The advice from many would be to leave the Fox Cub for 24 hrs, if the scenario were ie Injured, orphaned or abandoned this advice could lead to the death of the fox cub!
1 - 12 days: The first aspect to consider is the approximate age of the fox cub. This is most important. Cubs below the age of roughly 10 - 12 days will have their eyes tightly shut, they can’t regulate their own heat and they rely totally on their vixen mother. They will be black in colour and may have a white tip to their tail. An orphan fox cub of this age will fit easily in the palm of your hands. As stated if the fox cub can’t regulate it’s own heat, leaving it for 24 hrs will be leaving it to perish if the vixen doesn’t return.
Secondly, cubs this size will attract the unwanted attention of cats and some birds. If you have observed the vixen dropping the cub, wait a while to see if she returns, if she doesn’t, phone us for advice, or your nearest Wildlife Centre. Vixens are usually great mothers, they very rarely abandon their cubs for no good reason. A vixen will however abandon her cub if she detects something is wrong with it, she does this to ensure the survival of the remaining litter. Another good reason not to wait the dreaded 24 hrs!
12 - 3 weeks: After about 10 -12 days the cubs eyes will open and they can hear and regulate their own heat, they still rely on the vixen for all their food requirements.
4 - 8 weeks: At around the age of four weeks the cubs will make their first steps outside. This can lead to all sorts of trouble. During this period of time, the vixen may lay away from her cubs to wean them off her milk onto solid food.
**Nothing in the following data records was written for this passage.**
(** X23.  A chat message and its answer.  With a prompt that is not blank,
    no other chat call under way, a clock that does not go back between the
    two readings and a thinking id that no earlier entry has, the handler
    hands the service the history as it was before the call, and when the
    call settles the history is the earlier one followed by the message of
    the user and the final answer (or the apology when the service
    failed): the placeholder is gone, the two new entries have different
    ids, and the loading flag is off again. *)
Theorem chat_message_round_trip (prompt : string) (now1 now2 : Z)
    (liveTranscripts : list TranscriptEntry) (lv : LiveView.State)
    (result : option (string * list GroundingSource)) :
  truthy_string (String_trim prompt) = true ->
  LiveView.isChatLoading lv = false ->
  now1 <= now2 ->
  (forall m, m ∈ LiveView.chatHistory lv -> id m <> Some (now2 + 1)) ->
  exists lv1 call,
    LiveView.handleSendMessage_start String_trim prompt now1 now2 liveTranscripts lv
      = (lv1, Some call) /\
    LiveView.historyForApi call = liveTranscripts ++ LiveView.chatHistory lv /\
    LiveView.isChatLoading lv1 = true /\
    let lv2 := LiveView.handleSendMessage_settle call result lv1 in
    let answer :=
      match result with
      | Some (text, sources) => LiveView.botMessage text (Some sources) (now2 + 1)
      | None =>
          LiveView.botMessage
            "Lo siento, estoy teniendo problemas para conectarme ahora mismo."
            None (now2 + 1)
      end in
    LiveView.chatHistory lv2 =
      LiveView.chatHistory lv ++ [LiveView.userMessage prompt now1; answer] /\
    id (LiveView.userMessage prompt now1) <> id answer /\
    LiveView.isChatLoading lv2 = false.
Proof.
  intros Hp Hl Hclock Hfresh.
  unfold LiveView.handleSendMessage_start. rewrite Hp, Hl. cbn [negb orb].
  eexists _, _. split; [reflexivity |]. split; [done |]. split; [done |].
  cbn zeta. unfold LiveView.handleSendMessage_settle. cbn.
  split; [| split; [| done]].
  - unfold LiveView.replaceById. rewrite <- app_assoc, fmap_app.
    fold (LiveView.replaceById (now2 + 1)
            (match result with
             | Some (text, sources) => LiveView.botMessage text (Some sources) (now2 + 1)
             | None =>
                 LiveView.botMessage
                   "Lo siento, estoy teniendo problemas para conectarme ahora mismo."
                   None (now2 + 1)
             end) (LiveView.chatHistory lv)).
    rewrite replaceById_fresh by done. f_equal. cbn.
    rewrite bool_decide_eq_false_2 by (intros [=]; lia).
    rewrite bool_decide_eq_true_2 by done. done.
  - destruct result as [[text sources]|]; cbn; intros [=]; lia.
Qed.

Lemma flagsAgree_step (r : LiveView.Running) (ev : LiveView.Event) :
  LiveView.flagsAgree r -> LiveView.flagsAgree (stepV r ev).
Proof.
  intros (C1 & C2 & A1 & A2).
  destruct ev as [prompt now1 now2 live|result|now|result]; cbn [LiveView.step].
  - unfold LiveView.handleSendMessage_start.
    destruct (negb _ || LiveView.isChatLoading (LiveView.view r)) eqn:Hguard.
    { unfold LiveView.flagsAgree. cbn. rewrite app_nil_r. done. }
    apply orb_false_iff in Hguard as [_ Hload].
    assert (LiveView.chatCalls r = []) as Hnone.
    { destruct (LiveView.chatCalls r); [done |].
      assert (LiveView.isChatLoading (LiveView.view r) = true) by (by apply C2).
      congruence. }
    unfold LiveView.flagsAgree. cbn. rewrite Hnone. cbn.
    split; [lia |]. split; [done |]. split; done.
  - destruct (LiveView.chatCalls r) as [|call rest] eqn:Hcalls;
      [unfold LiveView.flagsAgree; by rewrite Hcalls |].
    assert (rest = []) as -> by (destruct rest; [done | cbn in C1; lia]).
    unfold LiveView.flagsAgree. cbn.
    split; [lia |]. split; [done |]. split; done.
  - unfold LiveView.handleImageAnalysis_start.
    destruct (LiveView.isAnalyzing (LiveView.view r)) eqn:Han.
    { unfold LiveView.flagsAgree. cbn. rewrite app_nil_r, Han. done. }
    assert (LiveView.analyses r = []) as Hnone.
    { destruct (LiveView.analyses r); [done |].
      assert (false = true) by (by apply A2). done. }
    unfold LiveView.flagsAgree. cbn. rewrite Hnone. cbn.
    split; [done |]. split; [done |]. split; [lia | done].
  - destruct (LiveView.analyses r) as [|tid rest] eqn:Hcalls;
      [unfold LiveView.flagsAgree; by rewrite Hcalls |].
    assert (rest = []) as -> by (destruct rest; [done | cbn in A1; lia]).
    unfold LiveView.flagsAgree. cbn.
    split; [done |]. split; [done |]. split; [lia | done].
Qed.

Lemma flagsAgree_run (r : LiveView.Running) (evs : list LiveView.Event) :
  LiveView.flagsAgree r -> LiveView.flagsAgree (runV r evs).
Proof.
  intros H. induction evs as [|ev evs IH] using rev_ind; [done |].
  unfold LiveView.run in *. rewrite foldl_snoc. by apply flagsAgree_step.
Qed.

(** X24.  At most one chat call and at most one image analysis are under
    way at any time, and each loading flag is on exactly while its call is
    under way: a second message sent while the first is unanswered is
    ignored, and a flag never stays on after its call has settled. *)
Theorem one_call_at_a_time (r : LiveView.Running) (evs : list LiveView.Event) :
  LiveView.flagsAgree r ->
  let r' := runV r evs in
  (length (LiveView.chatCalls r') <= 1)%nat /\
  (LiveView.isChatLoading (LiveView.view r') = true <-> LiveView.chatCalls r' <> []) /\
  (length (LiveView.analyses r') <= 1)%nat /\
  (LiveView.isAnalyzing (LiveView.view r') = true <-> LiveView.analyses r' <> []).
Proof. intros H. exact (flagsAgree_run r evs H). Qed.

Lemma replaceById_lookup (tid : Z) (message : TranscriptEntry)
    (l : list TranscriptEntry) (k : nat) (m' : TranscriptEntry) :
  LiveView.replaceById tid message l !! k = Some m' ->
  m' = message \/ (l !! k = Some m' /\ id m' <> Some tid).
Proof.
  unfold LiveView.replaceById. rewrite list_lookup_fmap.
  destruct (l !! k) as [m|]; [| done]. cbn. intros [= <-].
  case_bool_decide; [by left | by right].
Qed.

Lemma placeholdersOf_step (history : list TranscriptEntry)
    (r : LiveView.Running) (ev : LiveView.Event) :
  LiveView.placeholdersOf history r -> LiveView.placeholdersOf history (stepV r ev).
Proof.
  intros Hinv.
  destruct ev as [prompt now1 now2 live|result|now|result]; cbn [LiveView.step].
  - unfold LiveView.handleSendMessage_start.
    destruct (negb _ || LiveView.isChatLoading (LiveView.view r)) eqn:Hguard.
    { unfold LiveView.placeholdersOf, LiveView.thinkingIds in *. cbn.
      by rewrite app_nil_r. }
    unfold LiveView.placeholdersOf, LiveView.thinkingIds in *. cbn.
    intros k m Hk Hnf.
    rewrite <- app_assoc in Hk.
    apply lookup_app_Some in Hk as [Hk | [_ Hk]].
    + destruct (Hinv k m Hk Hnf) as [? | (i & Hi & Hin)]; [by left | right].
      exists i. split; [done |]. revert Hin.
      rewrite fmap_app, !elem_of_app. tauto.
    + destruct (k - _)%nat as [|[|n]]; cbn in Hk; [| | done].
      * injection Hk as <-. done.
      * injection Hk as <-. right. exists (now2 + 1). split; [done |].
        apply elem_of_app. left. rewrite fmap_app. apply elem_of_app. right.
        cbn. by left.
  - destruct (LiveView.chatCalls r) as [|call rest] eqn:Hcalls; [done |].
    unfold LiveView.placeholdersOf, LiveView.thinkingIds in *. cbn.
    rewrite Hcalls in Hinv. cbn in Hinv.
    intros k m' [-> | [Hk Hid]]%replaceById_lookup Hnf.
    + by destruct result as [[? ?]|].
    + destruct (Hinv k m' Hk Hnf) as [? | (i & Hi & Hin)]; [by left | right].
      exists i. split; [done |].
      apply elem_of_cons in Hin as [-> | ?]; [congruence | done].
  - unfold LiveView.handleImageAnalysis_start.
    destruct (LiveView.isAnalyzing (LiveView.view r)) eqn:Han.
    { unfold LiveView.placeholdersOf, LiveView.thinkingIds in *. cbn.
      by rewrite app_nil_r. }
    unfold LiveView.placeholdersOf, LiveView.thinkingIds in *. cbn.
    intros k m Hk Hnf.
    apply lookup_app_Some in Hk as [Hk | [_ Hk]].
    + destruct (Hinv k m Hk Hnf) as [? | (i & Hi & Hin)]; [by left | right].
      exists i. split; [done |]. revert Hin. rewrite !elem_of_app. tauto.
    + destruct (k - _)%nat as [|n]; cbn in Hk; [| done].
      injection Hk as <-. right. exists now. split; [done |].
      apply elem_of_app. right. apply elem_of_app. right. by left.
  - destruct (LiveView.analyses r) as [|tid rest] eqn:Hcalls; [done |].
    unfold LiveView.placeholdersOf, LiveView.thinkingIds in *. cbn.
    rewrite Hcalls in Hinv.
    intros k m' [-> | [Hk Hid]]%replaceById_lookup Hnf.
    + by destruct result.
    + destruct (Hinv k m' Hk Hnf) as [? | (i & Hi & Hin)]; [by left | right].
      exists i. split; [done |].
      apply elem_of_app in Hin as [? | [-> | ?]%elem_of_cons];
        [apply elem_of_app; by left | congruence | apply elem_of_app; by right].
Qed.

Lemma placeholdersOf_run (history : list TranscriptEntry)
    (r : LiveView.Running) (evs : list LiveView.Event) :
  LiveView.placeholdersOf history r -> LiveView.placeholdersOf history (runV r evs).
Proof.
  intros H. induction evs as [|ev evs IH] using rev_ind; [done |].
  unfold LiveView.run in *. rewrite foldl_snoc. by apply placeholdersOf_step.
Qed.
Many on observing a litter of cubs without any signs of the vixen wrongly assume the vixen must be dead and the cubs are orphaned. In some cases this may indeed be true. The vixen may have gone out to forage for food and then get knocked down by a car.
8 weeks Onwards: Beware they have sharp teeth!!! Many of our rescuers are bitten more by fox cubs than adult foxes. Don’t be led into a false sense of security. They look gorgeous, little miniature foxes, bundles of fluff. But these miniatures come with a sharp set of teeth and they can and will use them!
Pets: However gorgeous these beautiful animal are, they don’t make good pets. They belong in the wild, so don’t be tempted like many to take one on, thinking you will have the fox walking on the lead down the road in a few months. The stark truth is that all but a few who have tried, have admitted defeat when the cubs reach about 4 - 5 months of age. They are awake at night when you are asleep, they find leather shoes and electrical cables irresistible, as well as sofa’s and any furniture. Without companionship they will constantly call all night. Then when it is decided you will build them a run in the garden, not only are you condemning that poor fox cub to a life behind bars, you will be the one that has to observe the fox pace up and down all night every night out of boredom and frustration.